[EXTRACTED INFORMATION — start]

(** * Information-economics teaching tool: contract design, lemon market,
      moral hazard and education signalling

    A shallow embedding of the computational core of [Simsoft/sim_soft_4.py]
    (and of [LemonMarketSimulator.run] from [SimTest/APPUITest5.py]).

    Numbers.  Python [float]s are embedded as exact numbers: rationals [Q]
    wherever the code only adds, multiplies, divides, compares and rounds
    (so that every definition runs), and reals [R] for the CRRA utility,
    which needs [math.log] and [**] with a real exponent.  Rounding error of
    binary floating point, overflow and NaN inputs are outside the model;
    the concrete inputs used below are chosen so that every intermediate
    value is a dyadic rational or far from a comparison boundary.
    Python [int]s are [Z]. *)

From Stdlib Require Import ZArith QArith Qround Qabs Lia Lra Lqa List String Bool.
From Stdlib Require Import Reals.
Import ListNotations.

(** ** Python numeric primitives on exact rationals *)

Module PyNum.
Local Open Scope Q_scope.

(** [x < y] and [x <= y] as the booleans Python computes. *)
Definition ltb (x y : Q) : bool := negb (Qle_bool y x).
Definition leb (x y : Q) : bool := Qle_bool x y.
Definition gtb (x y : Q) : bool := ltb y x.
Definition geb (x y : Q) : bool := leb y x.

(** [max(a, b)]: the first argument unless the second is strictly larger. *)
Definition max (a b : Q) : Q := if ltb a b then b else a.

(** [min(a, b)]: the first argument unless the second is strictly smaller. *)
Definition min (a b : Q) : Q := if ltb b a then b else a.

(** [round(x)]: nearest integer, ties to the even neighbour. *)
Definition round (x : Q) : Z :=
  let f := Qfloor x in
  let r := x - inject_Z f in
  if ltb r (1 # 2) then f
  else if ltb (1 # 2) r then (f + 1)%Z
  else if Z.even f then f else (f + 1)%Z.

(** [round(x, 2)]: nearest multiple of 0.01, ties to the even cent. *)
Definition round2 (x : Q) : Q := inject_Z (round (x * 100)) / 100.

(** Float division [x / y], raising [ZeroDivisionError] (here [None]) on a
    zero divisor. *)
Definition fdiv (x y : Q) : option Q :=
  if Qeq_bool y 0 then None else Some (x / y).

End PyNum.

(** ** Principal-agent contract design *)

Module PrincipalAgent.
Local Open Scope Q_scope.

(** The two effort levels, ['努力'] and ['偷懒'] in the source. *)
Inductive EffortChoice := Effort | Shirk.

(** [PrincipalAI]: the five fields of [__init__], and the four attributes
    that only exist once [propose_contract] has stored them. *)
Record PrincipalAI := mkPrincipalAI {
  P_U_res : Q;
  P_res_high : Q;
  P_res_low : Q;
  P_p_high : Q;
  P_p_low : Q;
  P_cost_high_var : option Q;
  P_cost_low_var : option Q;
  P_w_high : option Q;
  P_w_low : option Q
}.

Definition PrincipalAI_init : PrincipalAI :=
  mkPrincipalAI 0 0 0 0 0 None None None None.

(** [PrincipalAI.set] *)
Definition PrincipalAI_set (self : PrincipalAI)
    (res_high res_low p_high p_low U_res : Q) : PrincipalAI :=
  mkPrincipalAI U_res res_high res_low p_high p_low
    (P_cost_high_var self) (P_cost_low_var self) (P_w_high self) (P_w_low self).

(** The threshold [1e-8] below which the probability gap counts as zero. *)
Definition eps : Q := 1 # 100000000.

(** The 50%-of-revenue pair returned by every fallback branch. *)
Definition fallback (Y_H Y_L : Q) : Q * Q :=
  let share := 1 # 2 in
  (PyNum.round2 (share * Y_H), PyNum.round2 (share * Y_L)).

(** [PrincipalAI.propose_contract]: the new object state and the returned
    pair [(w_high, w_low)].  The two early fallbacks return before
    [self.w_high] and [self.w_low] are assigned. *)
Definition propose_contract (self : PrincipalAI) (c_high c_low : Q)
    : PrincipalAI * (Q * Q) :=
  let self1 := mkPrincipalAI (P_U_res self) (P_res_high self) (P_res_low self)
                 (P_p_high self) (P_p_low self) (Some c_high) (Some c_low)
                 (P_w_high self) (P_w_low self) in
  let store (w : Q * Q) :=
    mkPrincipalAI (P_U_res self) (P_res_high self) (P_res_low self)
      (P_p_high self) (P_p_low self) (Some c_high) (Some c_low)
      (Some (fst w)) (Some (snd w)) in
  let dc := c_high - c_low in
  let dp := P_p_high self - P_p_low self in
  let Y_H := P_res_high self in
  let Y_L := P_res_low self in
  let U0 := P_U_res self in
  if PyNum.leb dp eps || PyNum.leb Y_H Y_L then (self1, fallback Y_H Y_L)
  else
    let dY := Y_H - Y_L in
    let b_star := dc / (dp * dY) in
    if PyNum.gtb b_star 1 then (self1, fallback Y_H Y_L)
    else
      let E_Y := P_p_high self * Y_H + (1 - P_p_high self) * Y_L in
      let a_star := U0 + c_high - b_star * E_Y in
      let w_L := a_star + b_star * Y_L in
      let '(a_star, w_L) :=
        if PyNum.ltb w_L 0 then (a_star + - w_L, 0) else (a_star, w_L) in
      let w_H := a_star + b_star * Y_H in
      let '(w_H, w_L) :=
        if PyNum.gtb w_H Y_H then
          let drop := w_H - Y_H in
          let a_star := a_star - drop in
          (Y_H, PyNum.max 0 (a_star + b_star * Y_L))
        else (w_H, w_L) in
      if PyNum.ltb w_L 0 || PyNum.ltb w_H 0 || PyNum.gtb w_H Y_H then
        (store (fallback Y_H Y_L), fallback Y_H Y_L)
      else
        let w := (PyNum.round2 w_H, PyNum.round2 w_L) in
        (store w, w).

(** [AgentAI]: the fields of [__init__], the revenues that [set] adds, and
    the [_cache] attribute that [evaluate_contract] creates. *)
Record AgentAI := mkAgentAI {
  A_cost_high_var : Q;
  A_cost_low_var : Q;
  A_U_res : Q;
  A_p_high : Q;
  A_p_low : Q;
  A_res : option (Q * Q);
  A_cache : option (Q * Q)
}.

(** [AgentAI._expected_utility] *)
Definition _expected_utility (self : AgentAI) (w_high w_low : Q)
    (effort : EffortChoice) : Q :=
  match effort with
  | Effort => A_p_high self * (w_high - A_cost_high_var self)
              + (1 - A_p_high self) * (w_low - A_cost_high_var self)
  | Shirk => A_p_low self * (w_high - A_cost_low_var self)
             + (1 - A_p_low self) * (w_low - A_cost_low_var self)
  end.

(** [AgentAI.evaluate_contract]: acceptance, and the object with its cache. *)
Definition evaluate_contract (self : AgentAI) (w_high w_low : Q)
    : AgentAI * bool :=
  let UE := _expected_utility self w_high w_low Effort in
  let UL := _expected_utility self w_high w_low Shirk in
  let accept := PyNum.geb UE (A_U_res self) && PyNum.geb UE UL in
  (mkAgentAI (A_cost_high_var self) (A_cost_low_var self) (A_U_res self)
     (A_p_high self) (A_p_low self) (A_res self) (Some (UE, UL)), accept).

(** [AgentAI.choose_effort]: the cached utilities when there are any, else
    those of the wages passed in; ties go to effort. *)
Definition choose_effort (self : AgentAI) (w_high w_low : Q) : EffortChoice :=
  let '(UE, UL) :=
    match A_cache self with
    | Some c => c
    | None => (_expected_utility self w_high w_low Effort,
               _expected_utility self w_high w_low Shirk)
    end in
  if PyNum.geb UE UL then Effort else Shirk.

(** The agent the principal designs for: same probabilities and reservation
    utility, the costs handed to [propose_contract], nothing cached yet. *)
Definition agent_for (P : PrincipalAI) (c_high c_low : Q) : AgentAI :=
  mkAgentAI c_high c_low (P_U_res P) (P_p_high P) (P_p_low P)
    (Some (P_res_high P, P_res_low P)) None.

(** The intermediate values of [propose_contract] before any clipping,
    under the names the source gives them. *)
Definition b_star (self : PrincipalAI) (c_high c_low : Q) : Q :=
  (c_high - c_low)
  / ((P_p_high self - P_p_low self) * (P_res_high self - P_res_low self)).

Definition E_Y (self : PrincipalAI) : Q :=
  P_p_high self * P_res_high self + (1 - P_p_high self) * P_res_low self.

Definition a_star (self : PrincipalAI) (c_high c_low : Q) : Q :=
  P_U_res self + c_high - b_star self c_high c_low * E_Y self.

Definition w_L0 (self : PrincipalAI) (c_high c_low : Q) : Q :=
  a_star self c_high c_low + b_star self c_high c_low * P_res_low self.

Definition w_H0 (self : PrincipalAI) (c_high c_low : Q) : Q :=
  a_star self c_high c_low + b_star self c_high c_low * P_res_high self.

(** An amount in whole cents: rounding to two decimals leaves it as it is. *)
Definition is_cents (x : Q) : Prop := PyNum.round2 x == x.

End PrincipalAgent.

(** ** Lemon market simulator *)

Module LemonMarket.
Local Open Scope Q_scope.

(** The [history] dictionary: five parallel lists, and the ["terminal"] key
    that [_log_terminal] creates on first use. *)
Record History := mkHistory {
  h_high : list Z;
  h_low : list Z;
  h_q : list Q;
  h_tau : list Q;
  h_price : list Q;
  h_terminal : option (list string)
}.

Record LemonMarketSimulator := mkSim {
  total_cars : Z;
  high : Z;
  low : Z;
  tau : Q;
  Vh : Q;
  Vl : Q;
  beta : Q;
  gamma : Q;
  steps : Z;
  history : History
}.

(** [LemonMarketSimulator.__init__] (the seed only touches numpy's global
    generator, which the simulator never reads). *)
Definition new (total_cars : Z) (q0 V_high V_low beta gamma : Q) (steps : Z)
    : LemonMarketSimulator :=
  let high := PyNum.round (inject_Z total_cars * q0) in
  mkSim total_cars high (total_cars - high)%Z q0 V_high V_low beta gamma steps
    (mkHistory [] [] [] [] [] None).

[EXTRACTED INFORMATION — finish]

HOW TO COMPLETE THIS TASK:
Within the listing above, extract exactly the lines from the line with "if PyNum.ltb w_L 0 ||" to the line with "(** [AgentAI._expected_utility] *)", the two named lines included, and no others.

PROBLEM SOLUTION:
      if PyNum.ltb w_L 0 || PyNum.ltb w_H 0 || PyNum.gtb w_H Y_H then
        (store (fallback Y_H Y_L), fallback Y_H Y_L)
      else
        let w := (PyNum.round2 w_H, PyNum.round2 w_L) in
        (store w, w).

(** [AgentAI]: the fields of [__init__], the revenues that [set] adds, and
    the [_cache] attribute that [evaluate_contract] creates. *)
Record AgentAI := mkAgentAI {
  A_cost_high_var : Q;
  A_cost_low_var : Q;
  A_U_res : Q;
  A_p_high : Q;
  A_p_low : Q;
  A_res : option (Q * Q);
  A_cache : option (Q * Q)
}.

(** [AgentAI._expected_utility] *)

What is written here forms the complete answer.